I am looking to discard the initial spike in the case of Signal1, and I am looking for a way to handle the slope of Signal 2. Both of these are necessary since I am using a simple max function to determine the highest spike, but this doesn't work with the inclusion of the smaller lags and downward sloping correlations.
-Since I am using two DFTs, is there some way for me to use the output from the first to trim the output of the auto-correlation?
-Is there some way for me to trim some frequencies to avoid downward sloping outputs?
-Is there something better than the max function that will solve both of these problems?
I'd greatly appreciate any information anyone has on solving these problems.
 A: I found the solution. Thank you to Glen_b whose comments helped me see what needed to be fixed with my approach.

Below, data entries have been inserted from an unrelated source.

(** *** Rounds of traffic *)

Lemma round_spec (w : World C) msg :
  settled w -> sched w = [] ->
  exists rs w',
    exec (round msg) w = Ok rs w' /\ settled w' /\ sched w' = [] /\
    bytesCount (peer w') =
      Int64.wrap (bytesCount (peer w) + Z.of_nat (List.length msg)).
Proof.
  intros Hw Hq.
  destruct (Send_run w msg) as (w1 & Hs & Hp & Hq1).
  rewrite Hq in Hq1. cbn in Hq1.
  assert (Hw1 : settled w1) by (unfold settled; rewrite Hp; exact Hw).
  edestruct (fire_delivery w1 0) as (w2 & Hf & Hw2 & Hst & _ & Hq2 & _);
    [exact Hw1 | rewrite Hq1; reflexivity |].
  exists [RError None; RUnit], w2.
  split; [|split; [exact Hw2|split]].
  - unfold round. cbn [exec step]. unfold bind, ret. rewrite Hs, Hf. reflexivity.
  - rewrite Hq2, Hq1. reflexivity.
  - apply (stats_fields (peer w1)) in Hst. cbn in Hst.
    destruct Hst as (_ & Hb & _). rewrite Hb, Hp.
    unfold Int64.add, len64. apply Int64Facts.wrap_wrap_add_r.
Qed.

Lemma rounds_spec n msg : forall (w : World C),
  settled w -> sched w = [] -> Int64.in_range (bytesCount (peer w)) ->
  exists rs w',
    exec (rounds n msg) w = Ok rs w' /\ settled w' /\ sched w' = [] /\
    bytesCount (peer w') =
      Int64.wrap (bytesCount (peer w) + Z.of_nat n * Z.of_nat (List.length msg)).
Proof.
  induction n as [|n IH]; intros w Hw Hq Hin.
  - exists [], w. split; [reflexivity|]. split; [exact Hw|]. split; [exact Hq|].
    rewrite Int64Facts.wrap_small; [lia|].
    replace (bytesCount (peer w) + Z.of_nat 0 * Z.of_nat (List.length msg))
      with (bytesCount (peer w)) by lia.
    exact Hin.
  - destruct (round_spec w msg Hw Hq) as (rs1 & w1 & He1 & Hw1 & Hq1 & Hb1).
    assert (Hin1 : Int64.in_range (bytesCount (peer w1)))
      by (rewrite Hb1; apply Int64Facts.wrap_in_range).
    destruct (IH w1 Hw1 Hq1 Hin1) as (rs2 & w2 & He2 & Hw2 & Hq2 & Hb2).
    exists (rs1 ++ rs2), w2.
    split; [exact (exec_app_intro _ _ _ _ _ _ _ He1 He2)|].
    split; [exact Hw2|]. split; [exact Hq2|].
    rewrite Hb2, Hb1, Int64Facts.wrap_wrap_add_l. f_equal. lia.
Qed.

End TransportFacts.

(** ** The delay generator *)

Section Delay.

Import Float64.

Variable conv : float64 -> Z.

Lemma delay_of_unclamped m z j :
  trunc (mul (mul c0_1 z) (of_int m)) = Some j -> Int64.in_range j ->
  delay_of conv m z = Int64.wrap (j + m).
Proof.
  intros Ht [Hlo Hhi]. unfold delay_of, to_int64. rewrite Ht.
  replace ((Int64.MinInt64 <=? j) && (j <=? Int64.MaxInt64)) with true; [reflexivity|].
  symmetry. apply andb_true_intro. split; apply Z.leb_le; assumption.
Qed.
Lemma dist_get_lift d v :
  B64.dist_get (Z2F <$> d) v = lift_cost (dist_get d v).
Proof.
  unfold B64.dist_get, dist_get. rewrite lookup_fmap.
  by destruct (d !! v).
Qed.

Lemma bounded_mono K K' st : K ≤ K' → bounded K st → bounded K' st.
Proof.
  intros HK [H1 H2]. split.
  - intros v d Hv. specialize (H1 _ _ Hv). lia.
  - intros x Hx. specialize (H2 _ Hx). lia.
Qed.

Lemma relax_edge_bounded K u cur st e :
  bounded K st → 0 ≤ cur + weight e ≤ K →
  bounded K (relax_edge u cur st e).
Proof.
  intros [H1 H2] Hnd. unfold relax_edge.
  destruct (cost_ltb _ _); [|done]. split; simpl.
  - intros v d. destruct (decide (v = dst e)) as [->|Hne].
    + rewrite lookup_insert_eq. intros [= <-]. done.
    + rewrite lookup_insert_ne by done. apply H1.
  - intros x Hx. unfold heappush in Hx.
    apply elem_of_app in Hx as [Hx|Hx%list_elem_of_singleton]; [by apply H2|].
    by subst x.
Qed.

Lemma relax_edge_lift u cur st e :
  bounded B st → 0 ≤ cur → 0 ≤ weight e → cur + weight e ≤ B →
  B64.relax_edge u (Z2F cur) (lift_state st) (lift_edge e) =
  lift_state (relax_edge u cur st e).
Proof.
  intros [H1 H2] Hc Hw Hnd. unfold B64.relax_edge, relax_edge.
  change (B64.dst (lift_edge e)) with (dst e).
  change (B64.weight (lift_edge e)) with (Z2F (weight e)).
  change (B64.s_dist (lift_state st)) with (Z2F <$> s_dist st).
  cbv zeta. rewrite (ex_add B HB) by done. rewrite dist_get_lift.
  assert (PrimFloat.ltb (Z2F (cur + weight e))
            (lift_cost (dist_get (s_dist st) (dst e))) =
          cost_ltb (Finite (cur + weight e)) (dist_get (s_dist st) (dst e)))
    as ->.
  { unfold dist_get. destruct (s_dist st !! dst e) as [dv|] eqn:E; simpl.
    - apply (ex_ltb B HB); [lia|]. by apply (H1 (dst e)).
    - apply (ex_lt_inf B HB). lia. }
  destruct (cost_ltb _ _); [|done].
  unfold lift_state, B64.heappush, heappush. simpl.
  by rewrite !fmap_insert, fmap_app.
Qed.
(** * UserState: the session and book-collection container of the book library

    A shallow embedding of [src/lib/state/user-state.svelte.ts] and the
    properties of its derived views and mutating operations.

    Conventions of the embedding.
    - A JavaScript string is a Rocq [string], read as a sequence of code
      units below 256.
    - A JavaScript number that the program computes with is an integer or
      NaN ([number]); a book's [rating] is the database's small integer, so
      [option Z] stands for [number | null].
    - [T | null] is [option T]; truthiness is written out where the source
      relies on it.
    - The remote service is an oracle [Backend] of replies.  Each method is
      given as a function, the call run to its end with nothing in between,
      and the asynchronous ones again as steps from [await] to [await]
      ([task], [step]), which is how they interleave.
    - A synchronous method that can throw, and the promise of an asynchronous
      method, yield a [completion]. *)

From Stdlib Require Import ZArith NArith List String Ascii Bool Lia.
From Stdlib Require Import Sorting.Sorted Sorting.Permutation.
Import ListNotations.

Local Open Scope string_scope.
Local Open Scope Z_scope.

(* ================================================================= *)
(** ** The JavaScript values the program manipulates *)

Inductive JsError : Type :=
| TypeError (message : string).

Inductive completion (A : Type) : Type :=
| Normal (value : A)
| Throw (e : JsError).
Arguments Normal {A} value.
Arguments Throw {A} e.

(** Integer-valued numbers and NaN. *)
Inductive number : Type :=
| NaN
| Num (z : Z).

Definition number_sub (x y : number) : number :=
  match x, y with
  | Num a, Num b => Num (a - b)
  | _, _ => NaN
  end.

Definition number_add (x y : number) : number :=
  match x, y with
  | Num a, Num b => Num (a + b)
  | _, _ => NaN
  end.

(** [x > y]; false as soon as one side is NaN. *)
Definition number_gt (x y : number) : bool :=
  match x, y with
  | Num a, Num b => b <? a
  | _, _ => false
  end.

(** ToBoolean on a number: 0 and NaN are falsy. *)
Definition number_truthy (x : number) : bool :=
  match x with
  | NaN => false
  | Num z => negb (z =? 0)
  end.

(** ToNumber on [number | null]: null is 0. *)
Definition nullable_to_number (r : option Z) : number :=
  match r with
  | Some z => Num z
  | None => Num 0
  end.
(** * Leadership assessment backend: confidential-identity tokens and
      response storage

    A shallow embedding of the backend's encryption utility
    ([EncryptionService]), the bundled token utility ([generateToken]) and the
    request handlers of the Express server, together with the properties of
    the specification that concern them.

    Conventions of the embedding.
    - A [Buffer] is a list of bytes; a byte is an [ascii] (eight bits).
    - JavaScript strings are [string]s, read as their UTF-8 bytes, so that
      encoding a string as ["utf8"] is the identity on the representation;
      the strings are those of well-formed Unicode.
    - JavaScript numbers are given by decimals: the digits and the point
      that [Number::toString] prints.  Which decimals are doubles, and
      which double a literal denotes, is an operation of the platform.
    - Platform functions (Node's [Buffer] base64 codec, [JSON.stringify],
      [JSON.parse]) are modelled by executable definitions; the block ciphers
      and the digest of Node's [crypto] module, the rounding of a decimal
      to a double and the input conversions and the collation of
      PostgreSQL are operations of the record [Platform].
    - [crypto.randomBytes], [gen_random_uuid()] and [CURRENT_TIMESTAMP] are
      state passing over an explicit entropy source, identifier counter and
      clock value. *)

From Stdlib Require Import String Ascii List Bool Arith NArith ZArith QArith Lia.
From Stdlib Require Import Permutation Sorted.
From Stdlib Require DecimalFacts DecimalN.
Import ListNotations.
Close Scope Q_scope.
Close Scope Z_scope.


(* ================================================================== *)
(** * Part I. The embedding                                           *)
(* ================================================================== *)

(** ** Buffers *)

Definition byte := ascii.
Definition Buffer := list byte.

(** [buf.subarray(start, end)] and [buf.subarray(start)] for non-negative
    arguments: both ends are clamped to the buffer. *)
Definition subarray (b : Buffer) (start stop : nat) : Buffer :=
  firstn (stop - start) (skipn start b).

Definition subarray_from (b : Buffer) (start : nat) : Buffer :=
  skipn start b.

(** [Buffer.from(s, "utf8")] and [buf.toString("utf8")] on the byte
    representation of strings. *)
Definition utf8_encode (s : string) : Buffer := list_ascii_of_string s.
Definition utf8_decode (b : Buffer) : string := string_of_list_ascii b.

(** ** Base64 (Node's [Buffer] codec) *)

Module Base64.

(** Six bits, most significant first. *)
Inductive sextet : Type :=
  Sextet (b5 b4 b3 b2 b1 b0 : bool).

Definition bit (b : bool) (w : N) : N := if b then w else 0%N.

Definition sextet_to_N (s : sextet) : N :=
  let 'Sextet b5 b4 b3 b2 b1 b0 := s in
  (bit b5 32 + bit b4 16 + bit b3 8 + bit b2 4 + bit b1 2 + bit b0 1)%N.

Definition sextet_of_N (n : N) : sextet :=
  Sextet (N.testbit n 5) (N.testbit n 4) (N.testbit n 3)
         (N.testbit n 2) (N.testbit n 1) (N.testbit n 0).

Definition alphabet_std : string :=
  "ABCDEFGHIJKLMNOPQRSTUVWXYZabcdefghijklmnopqrstuvwxyz0123456789+/".
Definition alphabet_url : string :=
  "ABCDEFGHIJKLMNOPQRSTUVWXYZabcdefghijklmnopqrstuvwxyz0123456789-_".

Definition encode_char (url : bool) (s : sextet) : ascii :=
  nth (N.to_nat (sextet_to_N s))
      (list_ascii_of_string (if url then alphabet_url else alphabet_std))
      "A"%char.

(** Node's decoding table [unbase64]: one table for both alphabets, so
    ["+"] and ["-"] both mean 62, ["/"] and ["_"] both mean 63. *)
Definition unbase64 (c : ascii) : option sextet :=
  let n := N_of_ascii c in
  if ((65 <=? n) && (n <=? 90))%N then Some (sextet_of_N (n - 65))
  else if ((97 <=? n) && (n <=? 122))%N then Some (sextet_of_N (n - 71))
  else if ((48 <=? n) && (n <=? 57))%N then Some (sextet_of_N (n + 4))
  else if ((n =? 43) || (n =? 45))%N then Some (sextet_of_N 62)
  else if ((n =? 47) || (n =? 95))%N then Some (sextet_of_N 63)
  else None.
(** A method call followed to its end. *)
Definition run (op : Operation) (self : RealmKerberos) (invocation : Invocation)
    (results : list GAsyncResult) : M unit :=
  handle op self invocation;; drain results.

(** The policy the scan of [handle_change_login_policy] keeps for a name. *)
Definition policy_of_token (token : string) : RealmKerberosLoginPolicy :=
  if g_str_equal token REALM_DBUS_LOGIN_POLICY_ANY then REALM_KERBEROS_ALLOW_ANY_LOGIN
  else if g_str_equal token REALM_DBUS_LOGIN_POLICY_REALM then REALM_KERBEROS_ALLOW_REALM_LOGINS
  else if g_str_equal token REALM_DBUS_LOGIN_POLICY_PERMITTED
       then REALM_KERBEROS_ALLOW_PERMITTED_LOGINS
  else if g_str_equal token REALM_DBUS_LOGIN_POLICY_DENY then REALM_KERBEROS_DENY_ANY_LOGIN
  else REALM_KERBEROS_POLICY_NOT_SET.

Definition is_policy_name (token : string) : Prop :=
  token = REALM_DBUS_LOGIN_POLICY_ANY \/ token = REALM_DBUS_LOGIN_POLICY_REALM
  \/ token = REALM_DBUS_LOGIN_POLICY_PERMITTED \/ token = REALM_DBUS_LOGIN_POLICY_DENY.

Definition auth_failure_code (c : ErrorCode) : Prop :=
  c = code_number KRB5KDC_ERR_PREAUTH_FAILED
  \/ c = code_number KRB5KDC_ERR_C_PRINCIPAL_UNKNOWN
  \/ c = code_number KRB5KDC_ERR_KEY_EXP
  \/ c = code_number KRB5KDC_ERR_CLIENT_REVOKED
  \/ c = code_number KRB5KDC_ERR_POLICY
  \/ c = code_number KRB5KDC_ERR_ETYPE_NOSUPP.

End Runs.

(** The back-end can finish in the given direction what it can start. *)
Definition direction_ready (iface : RealmKerberosMembershipIface) (join : bool) : Prop :=
  if join then is_Some (join_async iface) -> is_Some (join_finish iface)
  else is_Some (leave_async iface) -> is_Some (leave_finish iface).

(** The realm object has the entry points the call uses: for Join, Leave and
    Deconfigure the membership interface, whose function that starts the
    direction, when it is there, comes with the one that finishes it; for
    ChangeLoginPolicy the two logins entry points of the class. *)
Definition entry_points_ready (op : Operation) (self : RealmKerberos) : Prop :=
  match op with
  | OpJoin _ _ =>
      exists iface,
        REALM_KERBEROS_MEMBERSHIP_GET_IFACE self = Some iface /\ direction_ready iface true
  | OpLeave _ _ | OpDeconfigure _ =>
      exists iface,
        REALM_KERBEROS_MEMBERSHIP_GET_IFACE self = Some iface /\ direction_ready iface false
  | OpChangeLoginPolicy _ _ _ _ =>
      is_Some (logins_async (REALM_KERBEROS_GET_CLASS self))
      /\ is_Some (logins_finish (REALM_KERBEROS_GET_CLASS self))
  end.

(** The membership interface is there for the calls that go through it. *)
Definition interface_present (op : Operation) (self : RealmKerberos) : Prop :=
  match op with
  | OpChangeLoginPolicy _ _ _ _ => True
  | _ => is_Some (REALM_KERBEROS_MEMBERSHIP_GET_IFACE self)
  end.

(** A completion callback that has replied: the lock is free and the calls
    it made have the reply followed by the unlock. *)
Definition replied (invocation : Invocation) (w : World) (outcome : option (unit * World))
    : Prop :=
  exists calls,
    outcome = Some (tt, with_lock (add_events w calls) None)
    /\ replied_then_unlocked invocation calls.

Definition is_lock_taken (e : Event) : bool :=
  match e with
  | EvLock _ true => true
  | _ => false
  end.

(** The completion callback each method hands to its back-end. *)
Definition callback_of (op : Operation) : GAsyncReadyCallback :=
  match op with
  | OpJoin _ _ => CB_on_enroll_complete
  | OpLeave _ _ => CB_on_unenroll_complete
  | OpDeconfigure _ => CB_on_unenroll_complete
  | OpChangeLoginPolicy _ _ _ _ => CB_on_logins_complete
  end.

(** A handler that returned without taking the lock. *)
Definition not_locked {A : Type} (w : World) (outcome : option (A * World)) : Prop :=
  exists a calls,
    outcome = Some (a, add_events w calls)
    /\ existsb is_lock_taken calls = false.

(** The finish function a completion callback will call. *)
Definition finish_of (self : RealmKerberos) (callback : GAsyncReadyCallback)
    : option FinishFn :=
  match callback with
  | CB_on_enroll_complete =>
      match REALM_KERBEROS_MEMBERSHIP_GET_IFACE self with
      | Some iface => join_finish iface
      | None => None
      end
  | CB_on_unenroll_complete =>
      match REALM_KERBEROS_MEMBERSHIP_GET_IFACE self with
      | Some iface => leave_finish iface
      | None => None
      end
  | CB_on_logins_complete => logins_finish (REALM_KERBEROS_GET_CLASS self)
  | CB_on_name_caches_flush => None
  end.

(** A handler that took the lock and handed [callback] to the back-end. *)
Definition dispatched {A : Type} (self : RealmKerberos) (invocation : Invocation)
    (callback : GAsyncReadyCallback) (w : World) (outcome : option (A * World)) : Prop :=
  exists a calls closure,
    outcome =
    Some (a, with_pending (with_lock (add_events w calls) (Some invocation))
               (pending w ++ [(callback, closure)]))
    /\ existsb is_lock_taken calls = true
    /\ forallb quiet calls = true
    /\ closure_invocation closure = invocation
    /\ closure_self closure = self
    /\ is_Some (finish_of self callback).

(** A caller that consumes the result of one acquisition twice: what the
    first and the second call of the finish function hand back. *)
Definition acquire_and_finish_twice `{Constants} (krb5 : Krb5) (async : GSimpleAsyncResult)
    : M ((option string * option GError) * (option string * option GError)) :=
  async1 ← kinit_ccache_thread_func krb5 async;
  first ← realm_kerberos_kinit_ccache_finish async1;
  second ← realm_kerberos_kinit_ccache_finish (snd first);
  mret (fst first, fst second).
Lemma sample_base_accepted :
  FlowConfig.overrides_accepted FlowConfig.strict FlowConfig.sample_base
    FlowConfig.assigned_scalars.
Proof.
  split; [|split].
  - unfold FlowConfig.scalar_overrides, FlowConfig.assigned_scalars.
    cbn [map snd].
    repeat (constructor; [vm_compute; reflexivity|]). constructor.
  - eexists. vm_compute. reflexivity.
  - eexists. vm_compute. reflexivity.
Defined.

Lemma get_config_frame_witness :
  FlowConfig.overrides_accepted FlowConfig.strict FlowConfig.sample_base
    FlowConfig.assigned_scalars ∧
  ∃ cfg, FlowConfig.get_config FlowConfig.strict FlowConfig.sample_base
           = inr cfg ∧
    Forall2 (λ '(path, name, _) w,
               FlowConfig.getattr_path cfg (path ++ [name]) = Some w)
      FlowConfig.scalar_overrides FlowConfig.assigned_scalars ∧
    Forall2 (λ '(path, name, v) w,
               (∀ old, FlowConfig.getattr_path FlowConfig.sample_base
                         (path ++ [name]) = Some old →
                       FlowConfig.same_kind old v = true) → w = v)
      FlowConfig.scalar_overrides FlowConfig.assigned_scalars ∧
    FlowConfig.getattr_path cfg ["flow"; "local_patch_config"]
      = Some FlowConfig.local_patch_config ∧
    FlowConfig.getattr_path cfg ["flow"; "global_patch_config"]
      = Some FlowConfig.global_patch_config ∧
    FlowConfig.unchanged_outside FlowConfig.assigned_fields
      FlowConfig.sample_base cfg.
Proof.
  split; [exact sample_base_accepted|].
  exact (get_config_frame FlowConfig.strict FlowConfig.sample_base
           FlowConfig.assigned_scalars sample_base_accepted).
Defined.

(** C9, as stated, fails: with the fields the specification lists as the only
    ones overridden, [training.log_freq] would have to keep the value of the
    base configuration (50 in [sample_base]), but [get_config] sets it to 5. *)
Lemma get_config_changes_unlisted_field :
  FlowConfig.overrides_accepted FlowConfig.strict FlowConfig.sample_base
    FlowConfig.assigned_scalars ∧
  FlowConfig.apart_from FlowConfig.listed_fields ["training"; "log_freq"] = true ∧
  FlowConfig.getattr_path FlowConfig.sample_base ["training"; "log_freq"]
    = Some (FlowConfig.VInt 50) ∧
  ¬ ∃ cfg, FlowConfig.get_config FlowConfig.strict FlowConfig.sample_base
             = inr cfg ∧
           FlowConfig.unchanged_outside FlowConfig.listed_fields
             FlowConfig.sample_base cfg.
Proof.
  split; [exact sample_base_accepted|]. split; [reflexivity|].
  split; [vm_compute; reflexivity|].
  intros (cfg & Hcfg & Hu).
  specialize (Hu ["training"; "log_freq"] eq_refl).
  assert (Hv : match FlowConfig.get_config FlowConfig.strict
                       FlowConfig.sample_base with
               | inr c => FlowConfig.getattr_path c ["training"; "log_freq"]
               | inl _ => None
               end = Some (FlowConfig.VInt 5)) by (vm_compute; reflexivity).
  rewrite Hcfg, Hu in Hv. vm_compute in Hv. discriminate.
Qed.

A major issue with my data was that I wasn't centering it before putting it through my auto-correlation function. This (I assume) is why the output of my auto-correlation function was always positive, and never negative as Glen_b suggested it should be. While it is still not between 1 and -1, it is much closer to a real correlation now. After fixing this, I discovered that my "normalization" function (not actually normalization, I just am still not sure exactly what it does) makes a significant difference to the output of the graph.
After applying this shift to all points after correlation on centered data, my two graphs now look like shown bellow. (note: the x axis has been divided by 3, so a peak at 1500 on the originals would coincide with the peak at 500 on the new)

With this, my two problems are solved. I can trim the first spike by only looking at values that exist beyond the first negative correlation, and the output is now even with the x axis.
Edit: After testing on the rest of my data, it seems that in about 20% of my cases the outputs do not go negative after the first spike. Regardless, this has still been a major improvement.